*** Block opens ***

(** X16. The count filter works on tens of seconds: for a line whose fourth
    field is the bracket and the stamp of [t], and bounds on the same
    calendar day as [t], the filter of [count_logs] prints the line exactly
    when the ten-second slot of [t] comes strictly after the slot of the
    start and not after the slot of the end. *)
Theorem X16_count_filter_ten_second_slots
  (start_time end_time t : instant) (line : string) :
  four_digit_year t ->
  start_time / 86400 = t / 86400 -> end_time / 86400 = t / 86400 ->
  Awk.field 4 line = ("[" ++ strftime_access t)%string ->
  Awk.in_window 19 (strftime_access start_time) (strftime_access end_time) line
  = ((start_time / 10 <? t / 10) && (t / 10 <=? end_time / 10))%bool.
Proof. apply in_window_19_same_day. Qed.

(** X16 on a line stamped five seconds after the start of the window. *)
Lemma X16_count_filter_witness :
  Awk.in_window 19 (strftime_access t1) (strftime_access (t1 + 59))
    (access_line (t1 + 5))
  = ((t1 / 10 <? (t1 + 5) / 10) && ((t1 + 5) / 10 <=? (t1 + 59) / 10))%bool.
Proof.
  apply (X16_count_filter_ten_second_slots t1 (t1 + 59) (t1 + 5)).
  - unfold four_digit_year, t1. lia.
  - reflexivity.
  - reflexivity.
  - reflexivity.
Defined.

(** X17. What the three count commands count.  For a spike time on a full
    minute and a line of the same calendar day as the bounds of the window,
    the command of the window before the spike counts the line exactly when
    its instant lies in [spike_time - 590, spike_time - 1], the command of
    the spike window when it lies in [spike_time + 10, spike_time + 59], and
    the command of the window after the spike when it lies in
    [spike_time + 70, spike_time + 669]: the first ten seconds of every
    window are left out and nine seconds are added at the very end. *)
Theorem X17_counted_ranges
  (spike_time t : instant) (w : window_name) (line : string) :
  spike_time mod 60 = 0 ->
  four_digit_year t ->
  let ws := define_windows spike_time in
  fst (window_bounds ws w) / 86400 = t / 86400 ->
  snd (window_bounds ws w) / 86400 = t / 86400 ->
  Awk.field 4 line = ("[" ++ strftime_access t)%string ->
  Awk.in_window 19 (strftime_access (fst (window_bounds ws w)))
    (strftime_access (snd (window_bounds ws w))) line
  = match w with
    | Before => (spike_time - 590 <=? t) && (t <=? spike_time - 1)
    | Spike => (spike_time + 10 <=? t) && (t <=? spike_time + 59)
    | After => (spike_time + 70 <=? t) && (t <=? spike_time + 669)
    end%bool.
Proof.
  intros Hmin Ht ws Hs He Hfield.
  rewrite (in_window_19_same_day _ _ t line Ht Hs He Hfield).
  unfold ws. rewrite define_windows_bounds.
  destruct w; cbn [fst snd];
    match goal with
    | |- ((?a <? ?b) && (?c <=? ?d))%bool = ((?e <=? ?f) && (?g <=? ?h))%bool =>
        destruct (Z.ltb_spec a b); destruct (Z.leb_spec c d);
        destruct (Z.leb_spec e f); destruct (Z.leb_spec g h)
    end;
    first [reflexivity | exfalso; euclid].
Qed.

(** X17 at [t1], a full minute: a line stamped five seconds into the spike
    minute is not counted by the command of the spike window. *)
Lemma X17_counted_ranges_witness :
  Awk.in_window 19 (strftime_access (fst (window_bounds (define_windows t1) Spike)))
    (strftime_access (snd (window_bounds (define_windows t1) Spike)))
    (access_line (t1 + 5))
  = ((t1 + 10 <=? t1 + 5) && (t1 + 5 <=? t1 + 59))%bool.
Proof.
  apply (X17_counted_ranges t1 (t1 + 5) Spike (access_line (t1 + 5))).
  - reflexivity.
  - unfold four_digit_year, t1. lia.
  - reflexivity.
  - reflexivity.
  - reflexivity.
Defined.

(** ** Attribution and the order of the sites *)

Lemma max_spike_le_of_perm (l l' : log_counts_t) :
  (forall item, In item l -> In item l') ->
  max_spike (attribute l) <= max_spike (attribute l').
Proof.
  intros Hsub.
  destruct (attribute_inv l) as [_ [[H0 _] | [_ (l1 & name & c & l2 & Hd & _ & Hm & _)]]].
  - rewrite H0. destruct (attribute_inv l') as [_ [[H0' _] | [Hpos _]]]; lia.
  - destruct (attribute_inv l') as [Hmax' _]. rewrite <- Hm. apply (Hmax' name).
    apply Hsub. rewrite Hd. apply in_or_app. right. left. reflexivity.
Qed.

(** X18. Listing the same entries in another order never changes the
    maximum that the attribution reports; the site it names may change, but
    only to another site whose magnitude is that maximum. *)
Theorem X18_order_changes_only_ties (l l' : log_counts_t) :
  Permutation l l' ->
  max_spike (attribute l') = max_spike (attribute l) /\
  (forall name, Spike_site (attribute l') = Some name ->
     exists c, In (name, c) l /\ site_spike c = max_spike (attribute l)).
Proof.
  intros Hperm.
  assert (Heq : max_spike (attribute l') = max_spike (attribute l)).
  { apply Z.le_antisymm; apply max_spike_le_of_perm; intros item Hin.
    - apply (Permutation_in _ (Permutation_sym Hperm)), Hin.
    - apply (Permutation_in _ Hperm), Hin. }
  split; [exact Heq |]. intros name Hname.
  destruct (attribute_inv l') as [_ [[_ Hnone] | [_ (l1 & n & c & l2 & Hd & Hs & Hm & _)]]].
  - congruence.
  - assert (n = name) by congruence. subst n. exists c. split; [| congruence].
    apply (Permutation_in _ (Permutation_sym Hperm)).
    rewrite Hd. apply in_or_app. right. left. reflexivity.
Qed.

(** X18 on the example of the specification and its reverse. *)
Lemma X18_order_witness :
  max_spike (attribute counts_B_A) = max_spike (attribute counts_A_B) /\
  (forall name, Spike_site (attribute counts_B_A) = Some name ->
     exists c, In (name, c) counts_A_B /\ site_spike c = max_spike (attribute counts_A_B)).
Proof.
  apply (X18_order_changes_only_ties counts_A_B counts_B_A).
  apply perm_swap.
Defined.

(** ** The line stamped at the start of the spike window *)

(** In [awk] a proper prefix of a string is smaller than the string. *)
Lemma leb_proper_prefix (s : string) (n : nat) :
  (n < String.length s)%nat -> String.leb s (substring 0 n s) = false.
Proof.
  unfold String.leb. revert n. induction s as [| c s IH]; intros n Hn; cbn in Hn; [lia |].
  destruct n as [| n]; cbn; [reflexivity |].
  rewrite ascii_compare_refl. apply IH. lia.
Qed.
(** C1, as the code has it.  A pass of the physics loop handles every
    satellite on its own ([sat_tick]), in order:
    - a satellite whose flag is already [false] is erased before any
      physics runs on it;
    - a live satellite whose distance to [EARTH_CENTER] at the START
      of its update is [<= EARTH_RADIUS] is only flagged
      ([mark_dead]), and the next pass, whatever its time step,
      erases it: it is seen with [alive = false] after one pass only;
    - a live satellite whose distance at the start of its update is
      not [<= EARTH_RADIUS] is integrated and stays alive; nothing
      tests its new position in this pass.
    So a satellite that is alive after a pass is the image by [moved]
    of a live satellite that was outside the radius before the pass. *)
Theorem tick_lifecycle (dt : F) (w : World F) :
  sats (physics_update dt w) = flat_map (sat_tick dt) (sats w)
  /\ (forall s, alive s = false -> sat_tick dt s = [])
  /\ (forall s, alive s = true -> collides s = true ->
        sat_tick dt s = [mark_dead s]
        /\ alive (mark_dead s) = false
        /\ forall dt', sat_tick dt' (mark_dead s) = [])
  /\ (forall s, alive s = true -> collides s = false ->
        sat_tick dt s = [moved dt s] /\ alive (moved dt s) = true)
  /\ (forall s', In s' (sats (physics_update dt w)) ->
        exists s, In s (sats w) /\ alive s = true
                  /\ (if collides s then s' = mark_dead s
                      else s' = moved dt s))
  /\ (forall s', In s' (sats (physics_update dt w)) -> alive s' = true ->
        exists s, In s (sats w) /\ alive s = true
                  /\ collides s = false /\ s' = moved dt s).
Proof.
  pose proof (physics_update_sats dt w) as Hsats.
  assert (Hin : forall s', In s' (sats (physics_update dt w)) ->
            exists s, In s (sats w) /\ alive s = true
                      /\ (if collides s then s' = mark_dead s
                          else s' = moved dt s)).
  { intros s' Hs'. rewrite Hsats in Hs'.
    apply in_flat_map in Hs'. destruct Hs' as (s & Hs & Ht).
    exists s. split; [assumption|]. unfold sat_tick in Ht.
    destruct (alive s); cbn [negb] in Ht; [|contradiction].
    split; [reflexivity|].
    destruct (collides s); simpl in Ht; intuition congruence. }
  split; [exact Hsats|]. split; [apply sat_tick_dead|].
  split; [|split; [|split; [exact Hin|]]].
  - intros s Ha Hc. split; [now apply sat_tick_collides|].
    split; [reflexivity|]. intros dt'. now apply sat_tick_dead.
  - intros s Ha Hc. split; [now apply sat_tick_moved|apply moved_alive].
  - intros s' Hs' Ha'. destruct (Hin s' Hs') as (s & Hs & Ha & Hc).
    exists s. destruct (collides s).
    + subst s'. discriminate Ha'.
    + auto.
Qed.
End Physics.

*** Block closes ***

■ **Problem to solve**
Go line by line through the material above and return each one that includes "whose".

■ **Solution for this task**
(** X16. The count filter works on tens of seconds: for a line whose fourth
    only to another site whose magnitude is that maximum. *)
    - a satellite whose flag is already [false] is erased before any
    - a live satellite whose distance to [EARTH_CENTER] at the START
    - a live satellite whose distance at the start of its update is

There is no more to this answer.